Hantu Kelapa Sawit

Kenon BB
Chapter #10

Chapter 10

Kami bertujuh hanya bisa diam memandang Kek Mat yang terbaring begitu saja di tanah tanpa alas dan tanpa atap. Rumah Kek Mat telah berubah menjadi tanah lapang. Ya, tanah lapang di tengah pepohonan. Tanpa tetangga. Benar-benar menyedihkan.

Tak ada dari kami yang berkata-kata. Sepertinya, otak kami semuanya buntu. Bayangkan saja, satu-satunya yang kami anggap bisa menolong malah terbaring tak berdaya di depan sana. Benar-benar mengerikan.

Faris tertunduk lesu. Aku tahu, ia pasti sedang memikirkan Tante Yani. Tidak, aku tidak mau kalau Tante Yani bernasib sama dengan Kek Mat.

“Bagaimana ini, Bil, Kek Mat saja bisa seperti itu, bagaimana dengan Mamaku ...,” ucap Faris, suaranya bergetar.

Aku tak menjawab.
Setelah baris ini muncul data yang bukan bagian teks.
Lemma shr_value kind v c :
  0 ≤ c → Z.shiftr (Z.land v (Z.shiftl 1 (width kind) - 1)) c = (v mod 2 ^ width kind) / 2 ^ c.
Proof.
  intros Hc. pose proof (width_range kind).
  rewrite Z.shiftl_1_l. replace (2 ^ width kind - 1) with (Z.ones (width kind))
    by (rewrite Z.ones_equiv; lia).
  rewrite Z.land_ones, Z.shiftr_div_pow2 by lia. done.
Qed.

(** [SHL] multiplies by a power of two, or reports the overflow when a set
    bit or the sign would be lost; [SHR] by at least one is the logical shift
    of the value's bits and always fits; a count outside the width is
    diagnosed. *)
Theorem shifts_spec (kind : IntegerType) (v c : Z) (span : Span)
    (Hv : in_kind kind v = true) :
  if in_range 0 (width kind - 1) c then
    exact_or_overflow (ibinary "SHL" kind v c span) kind (v * 2 ^ c) span
    ∧ (0 < c → ibinary "SHR" kind v c span
               = Ok (VInteger ((v mod 2 ^ width kind) / 2 ^ c) kind))
  else
    raises (ibinary "SHL" kind v c span) INVALID_SHIFT_COUNT span
    ∧ raises (ibinary "SHR" kind v c span) INVALID_SHIFT_COUNT span.
Proof.
  pose proof (width_range kind) as Hw.
  rewrite (ibinary_shift true), (ibinary_shift false). unfold shift. cbn [integer_kind].
  change (default Int32 (Some kind)) with kind. cbv zeta.
  destruct (in_range 0 (width kind - 1) c) eqn:E.
  - apply in_range_spec in E.
    assert ((c <? 0) || (width kind <=? c) = false) as -> by (apply orb_false_iff; lia).
    split.
    + rewrite (checked_shl_exact kind v c Hv) by lia. apply checked_exact.
    + intros Hc. rewrite shr_value, checked_integer_eq by lia.
      assert (in_kind kind ((v mod 2 ^ width kind) / 2 ^ c) = true) as ->; [|done].
      apply in_kind_spec.
      assert (0 ≤ v mod 2 ^ width kind < 2 ^ width kind) as Hm
        by (apply Z.mod_pos_bound, Z.pow_pos_nonneg; lia).
      assert (0 ≤ (v mod 2 ^ width kind) / 2 ^ c < 2 ^ (width kind - 1)) as Hq.
      { split; [apply Z.div_pos; [lia | apply Z.pow_pos_nonneg; lia]|].
        apply Z.div_lt_upper_bound; [apply Z.pow_pos_nonneg; lia|].
        rewrite <- Z.pow_add_r by lia.
        eapply Z.lt_le_trans; [apply Hm | apply Z.pow_le_mono_r; lia]. }
      clear Hm. revert Hq. generalize ((v mod 2 ^ width kind) / 2 ^ c). intros q Hq.
      clear Hv Hw. kind_cases kind; cbn [width] in Hq; lia.
  - apply in_range_false in E.
    assert ((c <? 0) || (width kind <=? c) = true) as -> by (apply orb_true_iff; lia).
    split; by apply runtime_error_raises.
Qed.


(** A logical shift by zero should be the identity, but the interpreter
    refuses it on every negative value: the masked value is not brought back
    into the signed type before the range check. *)
Theorem shr_zero_of_negative (kind : IntegerType) (v : Z) (span : Span)
    (Hv : in_kind kind v = true) :
  if v <? 0 then raises (ibinary "SHR" kind v 0 span) NUMERIC_OVERFLOW span
  else ibinary "SHR" kind v 0 span = Ok (VInteger v kind).
Proof.
  pose proof (width_range kind) as Hw.
  rewrite (ibinary_shift false). unfold shift. cbn [integer_kind].
  change (default Int32 (Some kind)) with kind. cbv zeta.
  assert ((0 <? 0) || (width kind <=? 0) = false) as -> by (apply orb_false_iff; lia).
  rewrite shr_value, Z.pow_0_r, Z.div_1_r by lia.
  pose proof Hv as Hb. rewrite in_kind_spec in Hb.
  destruct (v <? 0) eqn:E; z_bools.
  - assert (v mod 2 ^ width kind = v + 2 ^ width kind) as ->.
    { symmetry. apply Z.mod_unique with (-1); [|lia]. left.
      clear Hv Hw. kind_cases kind; cbn [width]; lia. }
    rewrite checked_integer_eq.
    assert (in_kind kind (v + 2 ^ width kind) = false) as ->; [|apply numeric_overflow_raises].
    apply not_true_iff_false. rewrite in_kind_spec.
    clear Hv Hw. kind_cases kind; cbn [width]; lia.
  - rewrite Z.mod_small, checked_integer_eq, Hv; [done|].
    clear Hv Hw. kind_cases kind; cbn [width]; lia.
Qed.
End Shifts.
Record Module_ := mkModule {
  functions : list Function;
  field_names : list string;
  field_layouts : gmap string FieldLayout;
  class_model : ClassModel;
  module_interfaces : gset string;
  bndata_providers : gset ModuleId;
  bnmath_providers : gset ModuleId;
  bnlog_providers : gset ModuleId;
  bnjson_providers : gset ModuleId;
  bnweb_providers : gset ModuleId;
  bndispatch_providers : gset ModuleId;
  bncrypto_providers : gset ModuleId;
  bncompress_providers : gset ModuleId;
  bnsqlite_providers : gset ModuleId;
  bnffi_providers : gset ModuleId;
  filesystem_import : option Span;
}.

Definition instruction_span (i : Instruction) : Span :=
  match i with
  | IConstant _ _ _ span | IDefault _ _ _ _ span | IPhi _ _ _ span | ILoad _ _ _ span
  | IRetain _ _ _ span | ITake _ _ _ span | ITakeMember _ _ _ _ _ _ span | IEndBinding _ span
  | IStore _ _ _ _ span | ICopy _ _ _ span | IUnary _ _ _ _ span | IBinary _ _ _ _ _ span
  | ICast _ _ _ span | ICall _ _ _ _ span | IDispatchSubmit _ _ _ _ _ _ span
  | IDispatchAwait _ _ _ _ _ span | IInput _ _ _ span | IVector _ _ _ span
  | IIndex _ _ _ _ span | IMember _ _ _ _ _ _ span | ISetIndex _ _ _ _ _ span
  | ISetMemberIndex _ _ _ _ _ _ _ _ span | ISetFieldIndex _ _ _ _ _ _ _ _ span
  | ISetStaticIndex _ _ _ _ _ _ span | ILength _ _ span | ISizeOf _ _ span | IPrint _ span
  | IClearScreen _ span | IBeep _ span | IAllocate _ _ _ _ span | IRelease _ _ span
  | ISetMember _ _ _ _ _ _ _ span | ISetField _ _ _ _ _ _ _ span | IEnsureClass _ span
  | ILoadStatic _ _ _ _ span | IStoreStatic _ _ _ _ _ span => span
  end.

(** ** Lookups *)

Definition field_ref (m : Module_) (owner name : string) : option FieldRef :=
  layout ← field_layouts m !! owner;
  entry ← List.find (fun entry =>
            match field_names m !! Z.to_nat (e_id entry) with
            | Some n => String.eqb n name
            | None => false
            end) (l_fields layout);
  Some (mkFieldRef owner (e_id entry) (e_slot entry)).

Definition field_is_weak (m : Module_) (field : FieldRef) : bool :=
  match layout ← field_layouts m !! f_owner field; l_fields layout !! Z.to_nat (f_slot field) with
  | Some entry => e_weak entry && (e_id entry =? f_id field)
  | None => false
  end.

Definition entry (m : Module_) : option Function :=
  List.find (fun f => bool_decide (fn_kind f = Entry)) (functions m).

Definition function_of_kind (m : Module_) (kind : FunctionKind) (owner : string)
    : option Function :=
  List.find (fun f => bool_decide (fn_kind f = kind) && bool_decide (fn_owner f = Some owner))
    (functions m).

Definition standard_library_of (m : Module_) (id : ModuleId) : option string :=
  option_map snd
    (List.find (fun p : gset ModuleId * string => bool_decide (id ∈ p.1))
       [(bnmath_providers m, "BNMath"); (bndata_providers m, "BNData");
        (bnlog_providers m, "BNLog"); (bnjson_providers m, "BNJson");
        (bnweb_providers m, "BNWeb"); (bndispatch_providers m, "BNDispatch");
        (bncrypto_providers m, "BNCrypto"); (bncompress_providers m, "BNCompress");
        (bnsqlite_providers m, "BNSqlite"); (bnffi_providers m, "BNFfi")]).

Definition find_function (m : Module_) (name : string) : option Function :=
  List.find (fun f => String.eqb (fn_name f) name) (functions m).

Definition kind_of (m : Module_) (name : string) : option FunctionKind :=
  option_map fn_kind (find_function m name).

(** ** Virtual dispatch ([dispatch.rs]) *)

Fixpoint first_implementation (m : Module_) (classes : list string) (method : string)
    : option string :=
  match classes with
  | [] => None
  | ancestor :: classes =>
      let symbol := ancestor +:+ "." +:+ method in
      match find_function m symbol with
      | Some f => Some (fn_name f)
      | None => first_implementation m classes method
      end
  end.

Definition resolve_method (m : Module_) (runtime_class method : string) : option string :=
  first_implementation m (ancestors (class_model m) runtime_class) method.

(** The keys of a [BTreeMap], in byte order. *)
Definition str_le (a b : string) : Prop := str_cmp a b ≠ Gt.

#[global] Instance str_le_dec : RelDecision str_le.
Proof. intros a b. unfold str_le, Decision. destruct (str_cmp a b); auto; right; auto. Defined.

Definition sorted_keys {A} (map : gmap string A) : list string :=
  merge_sort str_le (map_to_list map).*1.

Definition dispatch_targets (m : Module_) (static_type method : string)
    : list (string * string) :=
  omap (fun class =>
          if String.eqb class static_type || is_upcast (class_model m) class static_type then
            target ← resolve_method m class method; Some (class, target)
          else None)
    (sorted_keys (field_layouts m)).

(** ** The name protocol ([names.rs]) *)

Inductive EmittedNameKind :=
| EEntry | EConstructor | EDestructor | EFieldInit | EInit | EDefault | EReleaseFields | EUser.

Definition SYNTHESISED_SUFFIXES : list (string * EmittedNameKind) :=
  [("CONSTRUCTOR", EConstructor); ("DESTRUCTOR", EDestructor); ("$fields", EFieldInit);
   ("$init", EInit); ("$default", EDefault); ("$release", EReleaseFields)].

Definition ENTRY : string := "Start".
Definition SESSION_ENTRY : string := "__session_entry".
Definition SUPER_PREFIX : string := "@super:".
Definition STOPPING : string := "$stopping".
Definition STOP_CODE : string := "$stop_code".
Definition INTRINSICS : list string := ["$for_condition"; "$for_fits"; STOPPING; STOP_CODE].

Definition is_intrinsic (name : string) : bool := existsb (String.eqb name) INTRINSICS.

Definition is_word (c : ascii) : bool := is_ascii_alphanumeric c || Ascii.eqb c "_".

Definition is_identifier (text : string) : bool :=
  match str_bytes text with
  | [] => false
  | first :: rest => (is_ascii_alphabetic first || Ascii.eqb first "_") && forallb is_word rest
  end.

(** The part of a name after its module prefix [#<id>.]. *)
Definition name_body (name : string) : option string :=
  match strip_prefix "#" name with
  | Some rest =>
      match split_once "." rest with
      | Some (id, rest) =>
          if String.eqb id "" || negb (forallb is_ascii_digit (str_bytes id)) then None
          else Some rest
      | None => None
      end
  | None => Some name
  end.

Definition classify (name : string) : option EmittedNameKind :=
  let name := default name (strip_prefix SUPER_PREFIX name) in
  if String.eqb name ENTRY || String.eqb name SESSION_ENTRY then Some EEntry
  else
    body ← name_body name;
    if String.eqb body "" || starts_with "." body || ends_with "." body then None
    else
      match split "." body with
      | head :: tail =>
          if negb (is_identifier head) then None
          else
            match tail with
            | [] => Some EUser
            | [member] =>
                match List.find (fun p : string * EmittedNameKind => String.eqb p.1 member)
                        SYNTHESISED_SUFFIXES with
                | Some (_, kind) => Some kind
                | None => if is_identifier member then Some EUser else None
                end
            | _ => None
            end
      | [] => None
      end.

Example classify_tests :
  classify "Start" = Some EEntry ∧ classify "#3.Box.$default" = Some EDefault
  ∧ classify "@super:Animal.DESTRUCTOR" = Some EDestructor ∧ classify "Helper" = Some EUser
  ∧ forallb (fun n => match classify n with None => true | Some _ => false end)
      [""; "."; "Counter."; ".Inc"; "Counter.$bogus"; "Counter.$fields.extra"; "#x.Name"; "#.Name";
       "3Name"; "Counter.Inc.Twice"; "$bogus_intrinsic"; "$for_condition"] = true.
Proof. vm_compute. repeat split. Qed.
Kupandangi kelompok ‘A’, semuanya tertunduk lesu. Tidak bisa seperti ini, aku harus menaikan semangat mereka. Kami tak boleh menyerah.

Sebentar lagi sore, aku tak tahu harus berbuat apa lagi. Jika malam, tentunya keadaan semakin menggila.

“Ayolah, semangat, kita kan manusia masa’ kalah dengan hantu,” kataku.

Tak ada yang menjawab.

Kuperhatikan sosok tua yang tak berdaya di depan sana. Kenapa tak terperhatikan? Kakek itu masih bernapas!

Langsung saja aku berdiri. Aku harus mencari air. Aku harus menyadarkan kakek tua itu.

“Di mana sumurnya?” tanyaku yang membuat kelompok ‘A’ tersadar.

“Kenapa, Bil?” tanya Andi.

“Lihatlah, Kek Mat masih hidup. Dia masih bernapas! Kita harus segera membangunkannya.”

Andi memperhatikan Kek Mat sesaat. Lalu, ia lari mencari sumur. Tapi, sumur yang seharusnya ada telah hilang. “Mad, kau panjat pohon kelapa itu. Cepat!”

Ahmad tersentak, seperti kesurupan ia panjat pohon kelapa dengan cepat. Tak lama kemudian beberapa buah telah menyentuh tanah.

“Tapi, bagaimana kita membelahnya, tak ada parang.”

Tak ada yang membalas ucapanku tadi. Arman langsung membenturkan kelapa muda itu ke pohon. Benar juga, kelapa itu pecah. Airnya menetes. Dengan cepat Arman menumpahkan air kelapa itu ke wajah Kek Mat.

Kami menunggu hasil perbuatan Arman itu dengan harap-harap cemas.

Syukurlah, Kek Mat tersadar. Tapi, ia terlihat begitu letih. Ia sudah bisa duduk. Namun, pandangannya masih kosong.

“Kek Mat, bicaralah,” bujuk Andi.

Kek Mat tetap diam. Matanya sibuk memandang ke arah depan, tepatnya ke arah pepohonan di depan sana.

Aku ikuti pandangan Kek Mat, tak ada apa-apa. Hm, mungkin Kek Mat sedang mengembalikan kesadarannya.

“Aku tak kalah ...,” ucap Kek Mat masih dengan tatapan kosong.

Kuambil buah kelapa yang belum pecah. Kubenturkan kelapa itu, sama persis yang dilakukan Arman. Begitu kelapa itu pecah, segera saja kusiram Kek Mat.

“Mana rumahku!” teriak Kek Mat begitu semua air kelapa telah habis menyirami wajahnya.

Sumpah, aku ingin tertawa melihat kepanikan kakek tua itu.

“Kurang ajar! Hantu itu harus diberi pelajaran,” ucap Kek Mat yang disambut gegap gempita oleh kami semua.

Hm, Kek Mat sudah sadar dan kami memiliki sedikit harapan baru.

“Aku tidak kalah, aku hanya lengah!”

Aku tersenyum melihat Kek Mat mengucapkan kalimat barusan. Kelompok ‘A’ malah tertawa. Payah!

“Mamaku, Kek,” ucap Faris.

Kek Mat memandang Faris dengan iba. “Aku tahu. Tenang. Dia baik-baik saja. Kita akan membebaskannya.”

Faris tersenyum.

“Tapi, kenapa kalian siram aku dengan air kelapa! Lengket badanku semuanya ...,” protes Kek Mat sambil memegangi bagian tubuhnya yang terkena air kelapa.